Population genetics and distribution of Nosema ceranae N. apis in the United States

Justin Whitaker is conducting MS research on population genetics and distribution of N. ceranae and N. apis in New York, South Dakota, and Turkey. Nosema ceranae is an invasive pathogen of honey bees and could be a factor in Colony Collapse Disorder (CCD).


Whitaker, J.*, A.L. Szalanski, and M. Kence. 2010. Molecular detection of Nosema ceranae from Turkish honey bees. Apidologie (in press).

Abstract: Polymerase chain reaction specific for the rDNA marker for Nosema ceranae and Nosema apis was conducted on 84 Apis mellifera samples collected from 20 provinces in Turkey. N. ceranae was detected from three samples from the provinces of Artvin, Hatay, and Mug ̆la. N. apis was detected in samples from the provinces of Sivas, Izmir, Bitlis and Gaziantep. All of the positive samples were from honey bees belonging to the ‘C’ lineage of A. mellifera. DNA sequencing analysis of the N. ceranae samples revealed that there was no intraspecific variation in the 208 bp of the 16S SSU of N. ceranae from Turkey. A TCS analysis revealed that the 16S SSU genotype from Turkey is identical to N. ceranae DNA sequences from Europe, Australia, and the United States. TCS analysis also revealed that this genotype is the basal ancestral genotype among six N. ceranae genotypes. This is the first study to confirm that N. ceranae is present in honey bees from Turkey.

New York

Szalanski, A.L., J. Whitaker, and P. Cappy. 2010. Molecular diagnostics of Nosema ceranae and N. apis from honey bees in New York. Proceedings of the American Bee Research Conference, American Bee Journal 150: 508.
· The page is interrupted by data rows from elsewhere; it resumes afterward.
Lemma march_path c n : ∀ k_coords cur_coords cur_length k_coords' e,
  path_ok' c (k_coords ++ [cur_coords]) →
  march m_sqrt dwi_interpolate n dwi init_mw_coords step_length c
        k_coords cur_coords cur_length = MarchDone k_coords' e →
  path_ok' c k_coords' ∧ last k_coords' = Some e
  ∧ ∃ rest, k_coords' = k_coords ++ cur_coords :: rest.
Proof.
  induction n as [|n IH]; intros kc cur len kc' e Hpath Hm; [done|].
  cbn [march] in Hm.
  destruct (fabs (step_length - len) <? fofZ 1 / fofZ 2 * c).
  { injection Hm as <- <-. split; [done|]. split; [by rewrite last_snoc|].
    by exists []. }
  assert (Hpath' : path_ok' c ((kc ++ [cur]) ++ [micro_step dwi_interpolate dwi c cur])).
  { intros i p q Hp Hq. destruct (decide (S i < length (kc ++ [cur]))%nat) as [Hlt|Hge].
    - rewrite lookup_app_l in Hp by lia. rewrite lookup_app_l in Hq by lia.
      by apply (Hpath i).
    - apply lookup_lt_Some in Hq as Hq'. rewrite length_app in Hq'. cbn in Hq'.
      assert (S i = length (kc ++ [cur])) as Hi by lia.
      rewrite Hi in Hq. rewrite lookup_app_r in Hq by lia.
      rewrite Nat.sub_diag in Hq. injection Hq as <-.
      rewrite lookup_app_l in Hp by lia.
      rewrite length_app in Hi. cbn in Hi.
      assert (i = length kc) as -> by lia.
      rewrite lookup_app_r in Hp by lia. rewrite Nat.sub_diag in Hp.
      by injection Hp as <-. }
  assert (Hrec : march m_sqrt dwi_interpolate n dwi init_mw_coords step_length c
                   (kc ++ [cur]) (micro_step dwi_interpolate dwi c cur)
                   (get_integration_length m_sqrt init_mw_coords
                      (micro_step dwi_interpolate dwi c cur)) = MarchDone kc' e).
  { destruct (last2 (kc ++ [cur])) as [prev|]; [|done].
    by destruct (norm _ <=? c). }
  destruct (IH _ _ _ _ _ Hpath' Hrec) as (Hok & Hlast & rest & ->).
  split; [done|]. split; [done|].
  exists (micro_step dwi_interpolate dwi c cur :: rest). by rewrite <- app_assoc.
Qed.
Molecular diagnostics of the invasive honey bee pathogens, Nosema ceranae and N. apis, was conducted on honey bees from New York. A total of 1200 honey bee samples were collected by NYSDAM bee inspectors, of which, 528 (44%), from 49 counties had a positive Nosema spore count. Spore counts were the highest in the Spring and decreased into the Fall. PCR genetic analysis on 371 spore positive sampled revealed that 96% were N. ceranae, 3% had both N. ceranae and N. apis, and 1% had N. apis. Nosema ceranae was more common in commercial operations relative to sideliner and hobbyist beekeepers. A preliminary molecular phylogenetic analysis of N. ceranae from New York revealed that it is identical to N. ceranae from Nebraska, South Dakota, Wisconsin, Europe and Australia.